■ Information:
▬▬▬

(** C20: Reconciliation refines the abstract ledger "one open interval per desired resource":
    when the open rows of a project have distinct keys, afterwards its open rows have
    exactly the keys of what the snapshot wants, each once, with the quantity and the rate
    within a millionth of the wanted ones (the column rounds to six places); a row that was
    open is kept as it is or closed at [now], and every other row is untouched. *)
Theorem reconcile_refines_desired store set_iter type_rates fallback ivs pid now snap ivs' :
  (∀ q, within half_millionth (store q) q) →
  NoDup (map iv_key (List.filter (is_open pid) ivs)) →
  reconcile_intervals store set_iter type_rates fallback ivs pid now snap = Ok ivs' →
  ∃ set, desired_resources snap = Ok set ∧
    let dm := desired_map (set_iter set) in
    let open' := List.filter (is_open pid) ivs' in
    NoDup (map iv_key open') ∧
    (∀ k, k ∈ map iv_key open' ↔ k ∈ dm.*1) ∧
    (∀ r, r ∈ open' → ∃ q h p, assoc (iv_key r) dm = Some (q, h, p) ∧
       within (tenth_pow 6) (iv_qty r) q ∧
       within (tenth_pow 6) (iv_rate r) (rate_of type_rates fallback snap (iv_kind r) p)) ∧
    ∃ kept opened, ivs' = kept ++ opened ∧
      Forall2 (λ r r', r' = r ∨ is_open pid r = true ∧ r' = close_interval r now) ivs kept ∧
      Forall (λ r, is_open pid r = true ∧ iv_started r = now) opened.
Proof.
  intros Hstore Hn Hrec. destruct (desired_resources snap) as [set|e] eqn:Hset.
  2: { unfold reconcile_intervals in Hrec. by rewrite Hset in Hrec. }
  destruct (reconcile_intervals_spec store set_iter type_rates fallback ivs pid now snap set Hset Hn)
    as (opened & Hok & Hon & Ho).
  rewrite Hok in Hrec. injection Hrec as <-. exists set. split; [done|]. cbv zeta.
  set (dm := desired_map (set_iter set)) in *. rewrite open_after.
  set (ok := matches type_rates fallback snap dm) in *.
  destruct (open_keys_after store type_rates fallback ivs pid now snap _ opened
    (λ d, rate_of type_rates fallback snap (d_kind d) (d_ptype d)) Hn Hon Ho) as [Hnd Hkeys].
  split_and!; [exact Hnd|exact Hkeys|..].
  - intros r [[_ [_ Hm]%andb_true_iff]%list_elem_of_In%filter_In|(d & -> & [Hw _]%Ho)%list_elem_of_fmap]%elem_of_app.
    + unfold ok, matches in Hm. destruct (assoc (iv_key r) dm) as [[[q h] p]|] eqn:E; [|done].
      exists q, h, p. apply andb_true_iff in Hm as [Hq%negb_true_iff%qty_near Hr%same_rate_within]. done.
    + exists (d_qty d), (d_host d), (d_ptype d). split; [exact Hw|]. cbn [iv_qty iv_rate open_interval iv_kind].
      split; (eapply Qcle_trans; [apply Hstore|by vm_compute]).
  - eexists _, _. split_and!; [done|..].
    + clear. induction ivs as [|r ivs IH]; constructor; [|done].
      destruct (is_open pid r && negb (ok r)) eqn:E; [right|by left]. by apply andb_true_iff in E as [-> _].
    + apply Forall_forall. intros r (d & -> & _)%list_elem_of_fmap. unfold is_open; cbn.
      by rewrite String.eqb_refl.
Qed.

(** A poll that finds nothing changed changes nothing: when the columns hold the wanted
    quantities exactly enough, reconciling again with the same snapshot, at any later time,
    closes and opens no interval. *)
Theorem reconcile_idempotent store set_iter type_rates fallback ivs pid now now' snap ivs' set :
  (∀ q, within half_millionth (store q) q) →
  desired_resources snap = Ok set →
  (∀ d, wanted_by (set_iter set) d → qty_differs (d_qty d) (store (d_qty d)) = false) →
  NoDup (map iv_key (List.filter (is_open pid) ivs)) →
  reconcile_intervals store set_iter type_rates fallback ivs pid now snap = Ok ivs' →
  reconcile_intervals store set_iter type_rates fallback ivs' pid now' snap = Ok ivs'.
Proof.
  intros Hstore Hset Hq Hn Hrec.
  destruct (reconcile_intervals_spec store set_iter type_rates fallback ivs pid now snap set Hset Hn)
    as (opened & Hok & Hon & Ho).
  rewrite Hok in Hrec. injection Hrec as Hivs.
  destruct (open_keys_after store type_rates fallback ivs pid now snap _ opened
    (λ d, rate_of type_rates fallback snap (d_kind d) (d_ptype d)) Hn Hon Ho) as [Hnd Hkeys].
  set (ok := matches type_rates fallback snap (desired_map (set_iter set))) in *.
  rewrite <-(open_after store pid now ok), Hivs in Hnd.
  assert (Hall : ∀ r, r ∈ ivs' → is_open pid r = true → ok r = true).
  { intros r Hr Hop. assert (Hr' : r ∈ List.filter (is_open pid) ivs') by (by apply list_elem_of_In, filter_In; rewrite <-list_elem_of_In).
    rewrite <-Hivs, open_after in Hr'.
    apply elem_of_app in Hr' as [[_ [_ Hm]%andb_true_iff]%list_elem_of_In%filter_In|(d & -> & [Hw _]%Ho)%list_elem_of_fmap]; [done|].
    unfold ok, matches. unfold wanted_by in Hw. replace (iv_key _) with (desired_key d) by done.
    rewrite Hw. apply andb_true_iff. split; [apply negb_true_iff; by apply Hq|].
    apply same_rate_within. eapply Qcle_trans; [apply Hstore|by vm_compute]. }
  destruct (reconcile_intervals_spec store set_iter type_rates fallback ivs' pid now' snap set Hset Hnd)
    as (opened' & Hok' & _ & Ho'). rewrite Hok'. f_equal.
  assert (opened' = []) as ->.
  { destruct opened' as [|d l]; [done|]. destruct (proj1 (Ho' d)) as [Hw Hd]; [by left|].
    assert (Hk : desired_key d ∈ map iv_key (List.filter (is_open pid) ivs')).
    { rewrite <-Hivs, open_after. apply Hkeys. by apply assoc_Some_elem, (list_elem_of_fmap_2 fst) in Hw. }
    apply list_elem_of_fmap in Hk as (r & He & [Hr Hop]%list_elem_of_In%filter_In).
    apply list_elem_of_In in Hr. specialize (Hd r Hr Hop (eq_sym He)).
    fold ok in Hd. rewrite (Hall r) in Hd; done. }
  cbn [map]. rewrite app_nil_r. rewrite <-(map_id ivs') at 2. apply map_ext_in. intros r Hr%list_elem_of_In.
  destruct (is_open pid r) eqn:E; [|done]. cbn. fold ok. by rewrite (Hall r).
Qed.

(** A project with one running VM and a disk, and a stale row. *)
Definition sample_snapshot : snapshot :=
  mkSnapshot "gcp" (VStr "h1") "shared" 0 0 None "active"
    [VDict [("id", VStr "vm1"); ("state", VStr "running"); ("vcpus", VInt 4); ("ram_gib", VInt 16)]]
    [VDict [("id", VStr "d1"); ("size_gib", VInt 100)]] [] [].

Definition sample_rates : rates :=
  [("vcpu_hour", Some (tenth_pow 2)); ("ram_gib_hour", Some (tenth_pow 3)); ("disk_gib_hour", Some (tenth_pow 4))].

Definition sample_rows : list interval :=
  [mkInterval "p1" "vcpu" "vm1" (amount_of 2) (tenth_pow 2) (VStr "h1") "gcp" 0 None;
   mkInterval "p1" "disk" "d1" (amount_of 100) (tenth_pow 4) (VStr "h1") "gcp" 0 None;
   mkInterval "p2" "eip" "e1" 1 (tenth_pow 3) (VStr "h1") "gcp" 0 None].

Lemma within_refl q : within half_millionth q q.
Proof.
  unfold within, Qcminus. rewrite Qcplus_opp_r. by vm_compute.
Qed.

Definition sample_after : list interval :=
  match reconcile_intervals (λ q, q) (λ l, l) [] sample_rates sample_rows "p1" 3600000000 sample_snapshot with
  | Ok l => l
  | Raise _ => []
  end.

Lemma sample_open : NoDup (map iv_key (List.filter (is_open "p1") sample_rows)).
Proof. apply (bool_decide_unpack _). vm_compute. exact I. Qed.

Lemma reconcile_refines_desired_witness :
  map iv_key (List.filter (is_open "p1") sample_after) = [("disk", "d1"); ("vcpu", "vm1"); ("ram", "vm1")] ∧
  NoDup (map iv_key (List.filter (is_open "p1") sample_after)).
Proof.
  split; [by vm_compute|].
  destruct (reconcile_refines_desired (λ q, q) (λ l, l) [] sample_rates sample_rows "p1" 3600000000
    sample_snapshot sample_after within_refl sample_open) as (set & _ & H & _).
  - vm_compute. reflexivity.
  - exact H.
Defined.

Lemma reconcile_idempotent_witness :
  reconcile_intervals (λ q, q) (λ l, l) [] sample_rates sample_after "p1" 7200000000 sample_snapshot =
    Ok sample_after.
Proof.
  destruct (desired_resources sample_snapshot) as [set|] eqn:E; [|by vm_compute in E].
  apply (reconcile_idempotent (λ q, q) (λ l, l) [] sample_rates sample_rows "p1" 3600000000 7200000000
    sample_snapshot sample_after set within_refl E).
  - intros d _. unfold qty_differs, Qcminus. rewrite Qcplus_opp_r. by vm_compute.
  - exact sample_open.
  - vm_compute. reflexivity.
Defined.

(** Rounding to six places, halves up. *)
Definition round6 (q : amount) : amount :=
  (amount_of (Qfloor (q * amount_of 1000000 + 1 / amount_of 2)%Qc) * tenth_pow 6)%Qc.

(** A dedicated host of 63482 MiB: its quantity has more than six decimals, so every poll closes
    its row and opens another, although nothing changed. *)
Definition dedicated_snapshot : snapshot :=
  mkSnapshot "ec2" (VStr "h1") "dedicated" (amount_of 16) (amount_of 63482 / amount_of 1024)%Qc
    None "active" [] [] [] [].

Example dedicated_ram_churns :
  let poll rows now := match reconcile_intervals round6 (λ l, l) [] sample_rates rows "p1" now dedicated_snapshot with
                       | Ok l => l
                       | Raise _ => []
                       end in
  let first := poll [] 0 in
  (length first, length (poll first 120000000), length (poll (poll first 120000000) 240000000)) =
    (2%nat, 3%nat, 4%nat).
Proof. vm_compute. reflexivity. Qed.

(** ** Budgets *)

Definition stops (effects : list effect) : nat :=
  length (List.filter (λ e, match e with SpawnStop _ => true | _ => false end) effects).
Definition warnings (effects : list effect) : nat :=
  length (List.filter (λ e, match e with NotifyBudget _ "budget_warning" _ _ => true | _ => false end) effects).

(** A sequence of polls of one project, each with the spend it found. *)
Fixpoint budget_polls (warn_ratio : amount) (p : mproject) (spends : list amount) : mproject * list effect :=
  match spends with
  | [] => (p, [])
  | s :: spends' =>
      let '(p, e) := apply_budget warn_ratio p s in
      let '(p, es) := budget_polls warn_ratio p spends' in (p, e ++ es)
  end.

Lemma apply_budget_flags ratio p s :
  let r := apply_budget ratio p s in
  (stops r.2 + Nat.b2n (mp_budget_stopped p) = Nat.b2n (mp_budget_stopped r.1))%nat ∧
  (warnings r.2 + Nat.b2n (mp_budget_warned p) = Nat.b2n (mp_budget_warned r.1))%nat ∧
  mp_state r.1 = mp_state p ∧ mp_budget r.1 = mp_budget p ∧ mp_id r.1 = mp_id p.
Proof.
  unfold apply_budget. destruct (mp_budget p) as [cap|] eqn:Eb; [|done].
  destruct (qle cap 0); [done|].
  destruct (qle _ s); destruct (mp_budget_warned p) eqn:Ew; cbn [andb negb];
    destruct (qle cap s); cbn [andb]; try (destruct (String.eqb (mp_state p) "active") eqn:Es; cbn [andb]);
    destruct (mp_budget_stopped p) eqn:Est; cbn; rewrite ?Est, ?Es, ?Ew, ?Est; cbn; rewrite ?Eb; done.
Qed.

Lemma apply_budget_stop ratio p s cap :
  mp_budget p = Some cap → (0 < cap)%Qc → (cap <= s)%Qc → mp_state p = "active" →
  mp_budget_stopped (apply_budget ratio p s).1 = true.
Proof.
  intros Hb Hc Hs Ha. unfold apply_budget. rewrite Hb.
  assert (qle cap 0 = false) as -> by (unfold qle; by apply bool_decide_eq_false, Qclt_not_le).
  assert (qle cap s = true) as -> by (unfold qle; by apply bool_decide_eq_true).
  destruct (qle _ s && _); cbn; rewrite Ha; cbn; by destruct (mp_budget_stopped p) eqn:E; cbn; rewrite ?E.
Qed.

Lemma budget_polls_flags ratio p spends :
  let r := budget_polls ratio p spends in
  (stops r.2 + Nat.b2n (mp_budget_stopped p) = Nat.b2n (mp_budget_stopped r.1))%nat ∧
  (warnings r.2 + Nat.b2n (mp_budget_warned p) = Nat.b2n (mp_budget_warned r.1))%nat.
Proof.
  revert p. induction spends as [|s spends IH]; intros p; [done|]. cbn [budget_polls].
  pose proof (apply_budget_flags ratio p s) as (H1 & H2 & _). destruct (apply_budget ratio p s) as [p1 e].
  specialize (IH p1). destruct (budget_polls ratio p1 spends) as [p2 es]. cbn [fst snd] in *.
  unfold stops, warnings in *. rewrite !List.filter_app, !length_app. lia.
Qed.

Lemma budget_polls_stopped ratio p spends cap s :
  mp_budget p = Some cap → (0 < cap)%Qc → mp_state p = "active" → s ∈ spends → (cap <= s)%Qc →
  mp_budget_stopped (budget_polls ratio p spends).1 = true.
Proof.
  intros Hb Hc Ha Hin Hs. revert p Hb Ha. induction spends as [|s0 spends IH]; intros p Hb Ha; [set_solver|].
  cbn [budget_polls]. pose proof (apply_budget_flags ratio p s0) as (_ & _ & Hst & Hbu & _).
  pose proof (apply_budget_stop ratio p s0 cap Hb Hc) as Hstop. destruct (apply_budget ratio p s0) as [p1 e].
  cbn [fst snd] in *. destruct (budget_polls_flags ratio p1 spends) as [Hf _].
  apply elem_of_cons in Hin as [->|Hin].
  - specialize (Hstop Hs Ha). destruct (budget_polls ratio p1 spends) as [p2 es]. cbn in *.
    rewrite Hstop in Hf. destruct (mp_budget_stopped p2); [done|cbn in Hf; lia].
  - specialize (IH Hin p1). rewrite Hst, Hbu in IH. specialize (IH Hb Ha).
    by destruct (budget_polls ratio p1 spends) as [p2 es].
Qed.

(** Over any number of polls a budget warns at most once and stops the project at most
    once, and an active project with a positive budget is stopped exactly once as soon as one
    poll finds the budget spent. *)
Theorem budget_acts_once ratio p spends :
  mp_budget_warned p = false → mp_budget_stopped p = false →
  let r := budget_polls ratio p spends in
  (warnings r.2 ≤ 1)%nat ∧ (stops r.2 ≤ 1)%nat ∧
  ∀ cap s, mp_budget p = Some cap → (0 < cap)%Qc → mp_state p = "active" → s ∈ spends → (cap <= s)%Qc →
    stops r.2 = 1%nat ∧ mp_budget_stopped r.1 = true.
Proof.
  intros Hw Hst r. destruct (budget_polls_flags ratio p spends) as [H1 H2]. fold r in H1, H2.
  rewrite Hw in H2. rewrite Hst in H1. cbn in H1, H2. split_and!.
  - destruct (mp_budget_warned r.1); cbn in H2; lia.
  - destruct (mp_budget_stopped r.1); cbn in H1; lia.
  - intros cap s Hb Hc Ha Hin Hs. pose proof (budget_polls_stopped ratio p spends cap s Hb Hc Ha Hin Hs) as H.
    fold r in H. rewrite H in H1. cbn in H1. split; [lia|done].
Qed.

Lemma budget_acts_once_witness :
  let p := mkMProject "p1" "lab" (Some "u1") (Some "h1") "active" (Some (amount_of 10)) false false None in
  stops (budget_polls (amount_of 4 / amount_of 5) p (map amount_of [2; 9; 11; 12])).2 = 1%nat.
Proof.
  cbv zeta. apply (budget_acts_once (amount_of 4 / amount_of 5)
    (mkMProject "p1" "lab" (Some "u1") (Some "h1") "active" (Some (amount_of 10)) false false None)
    (map amount_of [2; 9; 11; 12]) eq_refl eq_refl) with (cap := amount_of 10) (s := amount_of 11).
  - reflexivity.
  - by vm_compute.
  - reflexivity.
  - cbn [map]. right; right; left.
  - by vm_compute.
Defined.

▬▬▬

■ Description of the task:
The response must consist solely of the lines from the first line of the entries through the line containing "within a millionth", repeated exactly.

■ Your solution:
(** C20: Reconciliation refines the abstract ledger "one open interval per desired resource":
    when the open rows of a project have distinct keys, afterwards its open rows have
    exactly the keys of what the snapshot wants, each once, with the quantity and the rate
    within a millionth of the wanted ones (the column rounds to six places); a row that was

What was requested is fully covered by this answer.